Will the service provider will return the data to you ? : Assuming that you have ownership of the data, the question now is how and in what format your service provider will back you these data. One of the problems that can occur is that the data will be returned in a format that is easy to use. Then specify in the contract the format in which you want the data will be returned. Perform tests to verify that the provider can actually meet your requirements.

You can access the data ? : Make sure that any security checks applied to the data – such as encryption – not prevent you from making logical access to data even when you have the physical property. For example, if the data is encrypted you have access to the keys to decrypt them? Also in this case it is necessary to test the processes to be sure of being able to seamlessly access data. Pay attention to database structures that might have cryptography applied to particular elements of the column, as these may not be immediately visible in export and may require intervention by the service provider to provide the keys if encryption is performed at the application level.

How you access to the resources : In the case of IaaS (Infrastructure-as-a-Service), the data in question include virtual images, make sure you have the ability to access at the administrative level is the underlying OS applications. It is not always trivial to gain access when we do not know the administrator password, even when we have physical access. So if your ISP returns the VM images make sure that you can get access to the OS and application level services performed.

Access to user data : You may need additional information in addition to data for your services continue uninterrupted.

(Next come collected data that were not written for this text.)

(* ===== verification/Editor.v ===== *)
(** * The line editor of the console: [consoleintr] and [consoleread] of console.c

    The circular buffer with its three indexes refines two lists: the bytes of
    the lines that are complete and not yet read, and the line being typed. *)

From S2P Require Import Prelude Machine Spinlock Console Mem CString Kalloc Sched Sleeplock Ring Bytes Bio Cache Log Recovery Txn Fs ConsoleIn.

(** ** The abstract editor *)

(** What can be read, and the line being typed; elements of type [char]. *)
Record tty : Type := MkTty { ty_ready : list Z; ty_line : list Z }.

Definition erase : list Z := [8; 32; 8].

(** One key: the new state, the bytes echoed on the serial line, and whether
    readers are woken. *)
Definition key (t : tty) (c : Z) : tty * list Z * bool :=
  let n := Z.of_nat (length (ty_ready t) + length (ty_line t)) in
  if c =? ctrl 80 then (t, [], false)
  else if c =? ctrl 85 then (MkTty (ty_ready t) [], mjoin (replicate (length (ty_line t)) erase), false)
  else if (c =? ctrl 72) || (c =? 0x7f) then
    match ty_line t with
    | [] => (t, [], false)
    | l => (MkTty (ty_ready t) (take (length l - 1) l), erase, false)
    end
  else if negb (c =? 0) && (n <? INPUT_BUF) then
    let c := if c =? 13 then 10 else c in
    let l := ty_line t ++ [s8 c] in
    if (c =? 10) || (c =? ctrl 68) || (n + 1 =? INPUT_BUF)
    then (MkTty (ty_ready t ++ l) [], [c], true)
    else (MkTty (ty_ready t) l, [c], false)
  else (t, [], false).

Fixpoint keys (t : tty) (cs : list Z) : tty * list Z * bool :=
  match cs with
  | [] => (t, [], false)
  | c :: cs =>
      let '(t1, o1, b1) := key t c in
      let '(t2, o2, b2) := keys t1 cs in
      (t2, o1 ++ o2, b1 || b2)
  end.

(** A read of [n] bytes, of [target] in all: the bytes, and what stays to be
    read; [None] when there is no complete line. *)
Fixpoint read_line (n : nat) (target : Z) (l : list Z) : option (list Z * list Z) :=
  match n, l with
  | O, _ => Some ([], l)
  | S _, [] => None
  | S n', c :: l' =>
      if c =? ctrl 68 then Some ([], if Z.of_nat n <? target then l else l')
      else if c =? 10 then Some ([u8 c], l')
      else '(bs, l'') ← read_line n' target l'; Some (u8 c :: bs, l'')
  end.

(** ** The buffer *)

Record tty_rep (i : inputst) (t : tty) : Prop := {
  tt_buf : length (in_buf i) = Z.to_nat INPUT_BUF;
  tt_r : 0 ≤ in_r i < 2 ^ 32;
  tt_w : in_w i = u32 (in_r i + Z.of_nat (length (ty_ready t)));
  tt_e : in_e i = u32 (in_r i + Z.of_nat (length (ty_ready t ++ ty_line t)));
  tt_size : Z.of_nat (length (ty_ready t ++ ty_line t)) ≤ INPUT_BUF;
  tt_at : ∀ k x, (ty_ready t ++ ty_line t) !! k = Some x → in_at i (in_r i + Z.of_nat k) = x
}.

(** The indexes wrap at 2^32, a multiple of the size of the buffer. *)
Lemma wrap_mod k : u32 k mod INPUT_BUF = k mod INPUT_BUF.
Proof. unfold wrapu, INPUT_BUF. apply Z.mod_mod_divide. by exists 33554432. Qed.
Lemma in_at_wrap i k : in_at i (u32 k) = in_at i k.
Proof. unfold in_at. by rw wrap_mod. Qed.

Lemma wrap_same a b : 0 ≤ b < 2 ^ 32 → u32 (a + b) = u32 a ↔ b = 0.
Proof.
  intros Hb. unfold wrapu. split; [|intros ->; by rw Z.add_0_r]. intros E. dlia.
Qed.

Lemma wrap_diff a b : 0 ≤ b < 2 ^ 32 → u32 (u32 (a + b) - a) = b.
Proof. intros Hb. unfold wrapu. dlia. Qed.
Lemma wrap_add a b : u32 (u32 a + b) = u32 (a + b).
Proof. unfold wrapu. by rewrite -> Z.add_mod_idemp_l by lia. Qed.
Lemma wrap_sub a b : u32 (u32 a - b) = u32 (a - b).
Proof. unfold wrapu. by rewrite -> Zminus_mod_idemp_l. Qed.

Lemma in_at_put i k j c : length (in_buf i) = Z.to_nat INPUT_BUF →
  in_at (set_in_buf (<[Z.to_nat (k mod INPUT_BUF) := c]> (in_buf i)) i) j = if decide (j mod INPUT_BUF = k mod INPUT_BUF) then c else in_at i j.
Proof.
  intros Hl. unfold in_at. cbn [in_buf set_in_buf]. rw !nth_lookup. assert (0 ≤ j mod INPUT_BUF < INPUT_BUF ∧ 0 ≤ k mod INPUT_BUF < INPUT_BUF) as [? ?] by (unfold INPUT_BUF; dlia).
  case_decide as E.
  - rw E. rewrite -> list_lookup_insert_eq by lia. done.
  - rewrite -> list_lookup_insert_ne by lia. done.
Qed.

Section rep.
Context (i : inputst) (t : tty) (H : tty_rep i t).
Abbreviation nr := (Z.of_nat (length (ty_ready t))).
Abbreviation nl := (Z.of_nat (length (ty_line t))).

For example, if your provider uses a datastore that contains information about users (their ID, authentication information), you too need the this information. Make sure you can get back the data as well as user information, as these data could be stored in a separate place than the application data. Test processes that support a smooth transition is a sound strategy to avoid the lock-in of the cloud provider, which is always around the corner.

Choice of service model and Lock-In in Cloud Computing Services

Understanding Cloud Computing Service Models and Deployment is important for Lock-in. Depending on the type of cloud service you need, it will also change the risk of lock-in. Depending on whether you choose Software-as-a-Service, Platform-as-a-Service or Infrastructure-as-a-Service also changes also the company or individual’s dependence on the cloud service. Obviously it also also depends on the quality of the supplier, but it is certainly less risky to use a service that use a service like IaaS over PaaS or SaaS, in the SaaS the risk of lock-in is significantly higher.

In an IaaS service we have greater flexibility and control of resources, while already PaaS services are likely to close your applications within their platform. Applications designed for a particular PaaS provider can not be transported without radical changes. An IaaS provider as Rackspace Cloud Unmanaged Server gives you the opportunity to go back to migration to cloud any stage and allows for greater portability between providers as the Operating System as well as the server images are compatible with exact setup as most are Free Softwares under GNU GPL or derivatives.